Be that as it may, I searched the forums and only found one other reference to SOBR latency due to a network issue, but the resolution wasn't included in the follow up and it was actually only presented as a question of how do I manually run a SOBR to test that it was fixed? I presume it was fixed because that conversation stopped.

The job itself never errors. As far as I can tell, Veeam is a happy clam. It's just my performance for everything else to the internet is really bad, not to mention I'm concerned that if I'm impacting the upstream routers in some way that sooner or later Cox will take more drastic measures to curb my usage, and I don't want that.

There's a on site latency monitor throttle trigger for SAN storage, if something like that doesn't exist for SOBR offload, maybe it should? I never see my latency go up to 2-5 seconds, and I certainly never see that condition persist for 6 hours. It has to be directly related to the SOBR offload.

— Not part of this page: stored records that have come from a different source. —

(** C10.  For a resolution with [dpi_x = 0] commit still writes the slot's
    raw byte: [sinowealth_dpi_to_raw 0] is -1, which the [uint8_t] cell
    keeps as 0xFF.  After commit the cell [dpi[index]] of the configuration
    and the byte of the report sent for it are 0xFF, and the bit of the slot
    in [dpi_enabled] is set.  The body of the loop does so in either mode:
    it writes 0xFF to [dpi[2*index]] when the XY-independent flag is set and
    to [dpi[index]] when it is clear, and leaves the mask alone. *)
Theorem commit_disabled_slot_raw device cfg profile (i : nat) res :
  wf_config cfg -> wf_profile profile ->
  resolutions profile !! i = Some res ->
  dpi_x res = 0 ->
  sinowealth_dpi_to_raw 0 = -1 /\
  to_uint8 (-1) = 0xFF /\
  dpi (commit_drv_config (sinowealth_commit device cfg profile)) !! i = Some 0xFF /\
  commit_sent (sinowealth_commit device cfg profile) !! (13 + i)%nat = Some 0xFF /\
  Z.testbit (dpi_enabled (commit_drv_config (sinowealth_commit device cfg profile)))
    (Z.of_nat i) = true /\
  (forall c, length (dpi c) = 16%nat ->
     dpi (commit_resolution c res)
       !! (if Z.testbit (config c) 7 then 2 * i else i)%nat = Some 0xFF /\
     dpi_enabled (commit_resolution c res) = dpi_enabled c).
Proof.
  intros Hcfg Hwf Hres Hx.
  split; [reflexivity |]. split; [reflexivity |].
  rewrite commit_drv_config_eq, commit_sent_eq.
  destruct (commit_config_slot cfg profile i res Hcfg Hwf Hres) as [Hbyte Hbit].
  destruct (wf_profile_index profile i res Hwf Hres) as [Hidx Hlt].
  rewrite Hx in Hbyte. change (raw_dpi_byte 0) with 255 in Hbyte.
  split; [assumption |]. split; [| split].
  - rewrite commit_data_structured by (try apply commit_config_wf; try assumption; lia).
    rewrite config_bytes_dpi by (try apply commit_config_wf; try assumption; lia).
    assumption.
  - rewrite Hbit. unfold slot_enabled, truthy. rewrite Hx. reflexivity.
  - intros c Hlen. rewrite <- Hidx.
    apply commit_resolution_disabled_raw; [assumption | lia | assumption].
Qed.

Lemma commit_disabled_slot_raw_witness :
  (wf_config zero_config /\
   wf_profile (profile_with_dpis [(800, 800); (0, 0)]) /\
   resolutions (profile_with_dpis [(800, 800); (0, 0)]) !! 1%nat =
     Some (set_dpi_xy 0 0 (blank_resolution 1)) /\
   dpi_x (set_dpi_xy 0 0 (blank_resolution 1)) = 0) /\
  dpi (commit_drv_config
         (sinowealth_commit (device_writing 520) zero_config
            (profile_with_dpis [(800, 800); (0, 0)]))) !! 1%nat = Some 0xFF.
Proof.
  assert (Hcfg : wf_config zero_config) by (repeat split; reflexivity).
  assert (Hwf : wf_profile (profile_with_dpis [(800, 800); (0, 0)]))
    by (repeat split; reflexivity).
  assert (Hres : resolutions (profile_with_dpis [(800, 800); (0, 0)]) !! 1%nat =
                 Some (set_dpi_xy 0 0 (blank_resolution 1))) by reflexivity.
  assert (Hx : dpi_x (set_dpi_xy 0 0 (blank_resolution 1)) = 0) by reflexivity.
  split; [repeat split; assumption |].
  exact (proj1 (proj2 (proj2 (commit_disabled_slot_raw (device_writing 520) _ _ _ _
                                Hcfg Hwf Hres Hx)))).
Defined.

(** ** Commit: the report written *)

(** C9.  [sinowealth_commit] hands the transport one feature report with
    the id 0x04 and exactly 520 bytes: the first 97 are the byte image of
    the configuration, with [config_write] (offset 3) set to 0x7b, and every
    byte from offset 97 on is zero.  It returns 0 when the transport reports
    520 bytes written and -1 for every other return value. *)
Theorem commit_report_written device cfg profile :
  wf_config cfg ->
  let result := sinowealth_commit device cfg profile in
  commit_report_id result = SINOWEALTH_REPORT_ID_CONFIG /\
  length (commit_sent result) = 520%nat /\
  take 97 (commit_sent result) = config_bytes (commit_drv_config result) /\
  config_write (commit_drv_config result) = 0x7b /\
  commit_sent result !! 3%nat = Some 0x7b /\
  (forall i : nat, (97 <= i < 520)%nat -> commit_sent result !! i = Some 0) /\
  commit_rc result =
    (if ratbag_hidraw_set_feature_report device SINOWEALTH_REPORT_ID_CONFIG
          (commit_sent result) =? 520
     then 0 else -1).
Proof.
  intros Hcfg result. subst result.
  pose proof (commit_config_wf cfg profile Hcfg) as Hwf.
  pose proof (length_config_bytes _ Hwf) as Hlen.
  rewrite commit_drv_config_eq, commit_sent_eq.
  assert (Hdata : commit_data (commit_config cfg profile) =
                  config_bytes (commit_config cfg profile) ++ replicate 423 0).
  { unfold commit_data, memcpy, sizeof_config. change (Z.to_nat 97) with 97%nat.
    rewrite take_ge by lia. reflexivity. }
  split.
  { unfold sinowealth_commit. now destruct (negb _). }
  split.
  { rewrite Hdata, length_app, Hlen, length_replicate. reflexivity. }
  split.
  { rewrite Hdata, take_app_length' by (symmetry; assumption). reflexivity. }
  split; [reflexivity |]. split.
  { rewrite commit_data_structured by (assumption || lia). reflexivity. }
  split.
  { intros i Hi. rewrite Hdata, lookup_app_r by lia.
    apply lookup_replicate_2. lia. }
  unfold sinowealth_commit.
  destruct (ratbag_hidraw_set_feature_report device _ _ =? SINOWEALTH_CONFIG_SIZE) eqn:Hrc;
    cbn [negb commit_rc commit_sent];
    change SINOWEALTH_CONFIG_SIZE with 520 in Hrc; now rewrite Hrc.
Qed.

Lemma commit_report_written_witness :
  wf_config zero_config /\
  commit_rc (sinowealth_commit (device_writing 519) zero_config blank_profile) = -1 /\
  commit_rc (sinowealth_commit (device_writing 520) zero_config blank_profile) = 0.
Proof.
  assert (Hcfg : wf_config zero_config) by (repeat split; reflexivity).
  split; [assumption |]. split.
  - exact (proj2 (proj2 (proj2 (proj2 (proj2 (proj2
      (commit_report_written (device_writing 519) zero_config blank_profile Hcfg))))))).
  - exact (proj2 (proj2 (proj2 (proj2 (proj2 (proj2
      (commit_report_written (device_writing 520) zero_config blank_profile Hcfg))))))).
Defined.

In the graphs the SOBR started around 9:30pm yesterday, and the graph runs through 6am today. You can see there's a definite change in latency (and even packet loss). The sandiego.ar01 host is the datacenter that hosts the S3 repository, and cox 'hop 4' is just an intermediate hop within the Cox network. Localhost is the nagios VM, and router.asus.com is my internet router. Packet loss is only observed outside the LAN, and internal Latency remains acceptable for me.

Image

Thank you,
- William

Gostev
SVP, Product Management
Posts: 27173
Liked: 4455 times
Joined: Jan 01, 2006 1:01 am
Location: Baar, Switzerland
Contact:

Re: High latency for entire network, only during SOBR offload

Post by Gostev »

Could it be that your router is simply not keeping up with the number of connections? I assume you're using some consumer/SOHO unit, since I don't believe Asus builds enterprise-grade networking equipment? I might be wrong with that, but in any case the router would be my first suspect, before your ISP. So, I think the best course of action here for you would be to open a case with Asus.

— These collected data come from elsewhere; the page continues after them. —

(** [GET /api/agencies/{agency_code}]: the first agency whose code is the
    requested one up to case, 404 when there is none, 503 without data.
    [str_upper] is Python's [str.upper()], which follows the case mapping of
    Unicode (the upper case of a sharp s is [SS]); [upper] above is what it
    does on ASCII text, and nothing more is known of it here. *)
Section Lookup.
Variable str_upper : string -> string.

Definition get_agency (agency_code : string) : M agency :=
  data <- load_data ;;
  match data with
  | None => raise (HTTPException 503)
  | Some data =>
      match find (fun a => String.eqb (str_upper (code a)) (str_upper agency_code))
                 (agencies data) with
      | Some agency => ret agency
      | None => raise (HTTPException 404)
      end
  end.
End Lookup.

(** [f] is [str.upper()] as far as ASCII text goes. *)
Definition upper_on_ascii (f : string -> string) : Prop :=
  forall t, is_ascii t = true -> f t = upper t.

(** ** More vocabulary *)

(** A binary64 number that is not below zero (a zero of either sign, a
    positive number or the positive infinity). *)
Definition SFnonneg (x : spec_float) : bool :=
  match x with
  | S754_nan => false
  | S754_zero _ => true
  | S754_infinity s | S754_finite s _ _ => negb s
  end.

(** ** The scheduler of [scheduler.py] and the start-up of [main.py] *)

(** [CronTrigger(hour=2, minute=0)] *)
Record cron_trigger := { cron_hour : Z; cron_minute : Z }.

Record job := {
  job_id : string;
  job_name : string;
  next_run_time : option datetime;
  job_trigger : cron_trigger
}.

Alternatively, you can try reducing the number of connections to object storage that offload process uses with the S3ConcurrentTaskLimit registry value, however this is not recommended from performance perspective. The default and recommended value is 64, which is relatively few connections anyway - so even if you reduce their number, it will still be too easy to reach and exceed across with a few different applications working concurrently down the road. So this approach will be all about fighting symptoms, instead of the root cause.

Thanks!

wparish
Novice
Posts: 5
Liked: 2 times
Joined: Jan 03, 2019 3:52 pm
Full Name: William Parish
Contact:

Re: High latency for entire network, only during SOBR offload

Post by wparish »

It's possible. I also noticed I'm not on the latest firmware. My max connections are set to 300000. I'll move over another job and starts SOBR, then check the tcp/udp connections and also check if any connections are dropped during the high latency period. I'll also check the cpu load, etc. While I did see latency increase on the Asus during my last test, it wasn't anything as significant as the upstream routers. If it turns out the router is the issue I'll try moving the ESX hardware directly to the cable modem.

However, my question was more about how to throttle it, and it looks like the S3ConcurrentTaskLimit is a solid lead. There are some good google hits on that value.

In my day job we deal with a lot of small businesses, and it's not that uncommon to find that they don't have IT staff to put in high end routers. If the SOBR offload really has that kind of dependency then is there a HCL someplace I can refer to so I can make sure presales is aware of this restriction? I'll still go through the extra troubleshooting steps, as I would like to know for sure where the bottleneck is.

selva
Enthusiast
Posts: 41
Liked: 3 times
Joined: Apr 07, 2017 5:30 pm
Contact:

Re: High latency for entire network, only during SOBR offload

Post by selva »

High latency when the uplink is saturated has all signs of excessive buffering somewhere up stream (may be the ISP). Google "bufferbloat". Your only remedy may be to throttle the upload. I have had good results using the Network traffic rules from the main menu and setting the throttling to about 50 to 60% of max upload bandwidth during office hours.

wparish
Novice
Posts: 5
Liked: 2 times
Joined: Jan 03, 2019 3:52 pm
Full Name: William Parish
Contact:

Re: High latency for entire network, only during SOBR offload

Post by wparish » 1 person likes this post

I'm thinking it's the ISP. When it triggered there's no load on the router, and I only have about 147 connections out of 300000, using the latest firmware. Traceroute and the very first Cox HOP has a very high response time. It's not even moving that much data, and I already have it restricted to 1MB/s when it was previously averaging 3MB/s. I haven't tried the registry key yet, but did set the concurrent tasks down. I guess if the registry key doesn't help then I just won't use the S3 offload.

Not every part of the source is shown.